Top products related to «Physical Therapist»
More about "Physical Therapist"
They utilize a wide range of evidence-based techniques, including exercise, manual therapy, modalities, and patient education, to help their clients improve mobility, reduce pain, restore function, and prevent future injuries.
These skilled clinicians design and implement personalized treatment plans to address the unique needs of each patient, collaborating with other healthcare providers to deliver comprehensive, patient-centered care.
They play a crucial role in helping individuals of all ages, from pediatric to geriatric populations, recover from injuries, manage chronic conditions, and enhance their overall quality of life.

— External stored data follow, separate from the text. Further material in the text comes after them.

(** * event-service: the event lifecycle and its store, embedded in Rocq

    The development follows the Go packages of the repository:

    - [package event], model: [State], [Event], [EventResponse];
    - the document store the repository talks to ([bson], [mongo]): a
      collection is the list of its documents in natural (insertion) order,
      every driver call is one atomic step on it;
    - [EventRepository] (FindActive, Create, Finish, List);
    - [EventService] (Start, Finish, List);
    - [EventHandler] with request validation ([regexp], [strconv]).

    Stateful code is written in explicit state-passing style over [World]:
    the collection, the ObjectID generator, the clock read by [time.Now], a
    script of storage faults and the trace of driver calls made so far. *)

From Stdlib Require Import ZArith NArith String Ascii List Lia Sorted Permutation Bool.
From stdpp Require Import gmap strings list fin_maps.

(* ===================================================================== *)
(** ** Model (package event) *)
(* ===================================================================== *)

(** [primitive.ObjectID] is a 12-byte value; it is read here as the number
    it encodes.  The zero value is [primitive.NilObjectID]. *)
Definition ObjectID := N.
Definition NilObjectID : ObjectID := 0%N.

(** [time.Time] as the instant it denotes, in nanoseconds since the
    epoch.  Its location is not modelled ([time.Now] is local, a date
    read back from the store is UTC): two equal times are two times that
    denote the same instant, as [Time.Equal] has it. *)
Definition Time := Z.

(** [type State int] with its two named constants. *)
Definition State := Z.
Definition Active : State := 0%Z.
Definition Finished : State := 1%Z.

Definition State_String (s : State) : string :=
  if (s =? Active)%Z then "started"
  else if (s =? Finished)%Z then "finished"
  else "unknown".

Record Event := mkEvent {
  ID : ObjectID;
  Type_ : string;
  State_ : State;
  StartedAt : Time;
  FinishedAt : option Time
}.

Record EventResponse := mkEventResponse {
  resp_ID : string;
  resp_Type : string;
  resp_State : string;
  resp_StartedAt : Time;
  resp_FinishedAt : option Time
}.

(** [ObjectID.Hex]: the 24 lowercase hexadecimal digits of the 12 bytes. *)
Definition hex_digit (n : N) : ascii :=
  match n with
  | 0%N => "0" | 1%N => "1" | 2%N => "2" | 3%N => "3" | 4%N => "4"
  | 5%N => "5" | 6%N => "6" | 7%N => "7" | 8%N => "8" | 9%N => "9"
  | 10%N => "a" | 11%N => "b" | 12%N => "c" | 13%N => "d" | 14%N => "e"
  | _ => "f"
  end%char.

Fixpoint hex_digits (k : nat) (n : N) (acc : string) : string :=
  match k with
  | O => acc
  | S k' => hex_digits k' (n / 16)%N (String (hex_digit (n mod 16)%N) acc)
  end.

Definition Hex (id : ObjectID) : string := hex_digits 24 id EmptyString.

Definition ToResponse (e : Event) : EventResponse :=
  {| resp_ID := Hex (ID e);
     resp_Type := Type_ e;
     resp_State := State_String (State_ e);
     resp_StartedAt := StartedAt e;
     resp_FinishedAt := FinishedAt e |}.

(* ===================================================================== *)
(** ** BSON documents, filters, updates and sort specifications *)
(* ===================================================================== *)

Module bson.

Inductive value :=
| VInt (z : Z)
| VString (s : string)
| VObjectID (o : ObjectID)
| VDate (t : Time).

(** A BSON date keeps milliseconds: [date t] is the instant that is read
    back when the instant [t] has been stored. *)
Definition date (t : Time) : Time := (t / 1000000 * 1000000)%Z.

(** [bson.M]: an unordered map from field names to values. *)
Abbreviation M := (gmap string value).

(** [bson.D]: an ordered list of key/value pairs; used for sort
    specifications, where the value is the direction (1 or -1). *)
Definition D := list (string * Z).

(** The fields of a stored event under the struct's [bson] tags;
    [finished_at] is [omitempty]: absent while the pointer is nil. *)
Definition field (e : Event) (key : string) : option value :=
  if String.eqb key "_id" then Some (VObjectID (ID e))
  else if String.eqb key "type" then Some (VString (Type_ e))
  else if String.eqb key "state" then Some (VInt (State_ e))
  else if String.eqb key "started_at" then Some (VDate (StartedAt e))
  else if String.eqb key "finished_at" then VDate <$> FinishedAt e
  else None.

Definition value_eqb (a b : value) : bool :=
  match a, b with
  | VInt x, VInt y => (x =? y)%Z
  | VString x, VString y => String.eqb x y
  | VObjectID x, VObjectID y => (x =? y)%N
  | VDate x, VDate y => (x =? y)%Z
  | _, _ => false
  end.

(** An equality filter [{k1: v1, ..., kn: vn}] selects the documents
    that carry every listed field with the listed value. *)
Definition matches (filter : M) (e : Event) : bool :=
  forallb (fun kv => match field e kv.1 with
                     | Some v => value_eqb v kv.2
                     | None => false
                     end)
          (map_to_list filter).

(** An event as it is read back after it has been stored: its times
    are BSON dates. *)
Definition stored (e : Event) : Event :=
  {| ID := ID e; Type_ := Type_ e; State_ := State_ e;
     StartedAt := date (StartedAt e);
     FinishedAt := date <$> FinishedAt e |}.

(** [{"$set": fields}]: overwrite the listed fields, keep the others; a
    time is stored as a BSON date. *)
Inductive update := Set_ (fields : M).

Definition apply_update (u : update) (e : Event) : Event :=
  match u with
  | Set_ m =>
    {| ID := ID e;
       Type_ := match m !! "type" with Some (VString s) => s | _ => Type_ e end;
       State_ := match m !! "state" with Some (VInt z) => z | _ => State_ e end;
       StartedAt := match m !! "started_at" with
                    | Some (VDate t) => date t | _ => StartedAt e end;
       FinishedAt := match m !! "finished_at" with
                     | Some (VDate t) => Some (date t) | _ => FinishedAt e end |}
  end.

(** Comparison of values for sorting: values of one type by their
    natural order, values of different types by the type's rank; a
    missing field sorts before every value. *)
Definition type_rank (v : value) : nat :=
  match v with VInt _ => 1 | VString _ => 2 | VObjectID _ => 3 | VDate _ => 4 end.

Physical Therapists work across a diverse range of settings, including hospitals, clinics, schools, nursing homes, and private practices.
They may employ various assessment tools and software, such as GAITRite, SPSS (versions 22.0, 25, 21, and 24), Stata, SAS 9.4, and TKK 5401, to objectively measure and track patient progress.
By leveraging the power of data-driven research and AI-assisted platforms like PubCompare.ai, Physical Therapists can optimize their protocols, streamline their research, and make informed decisions to provide the most effective interventions for their clients.
Through their dedication and expertise, these healthcare professionals play a vital role in empowering individuals to achieve their rehabilitation goals and lead healthier, more fulfilling lives.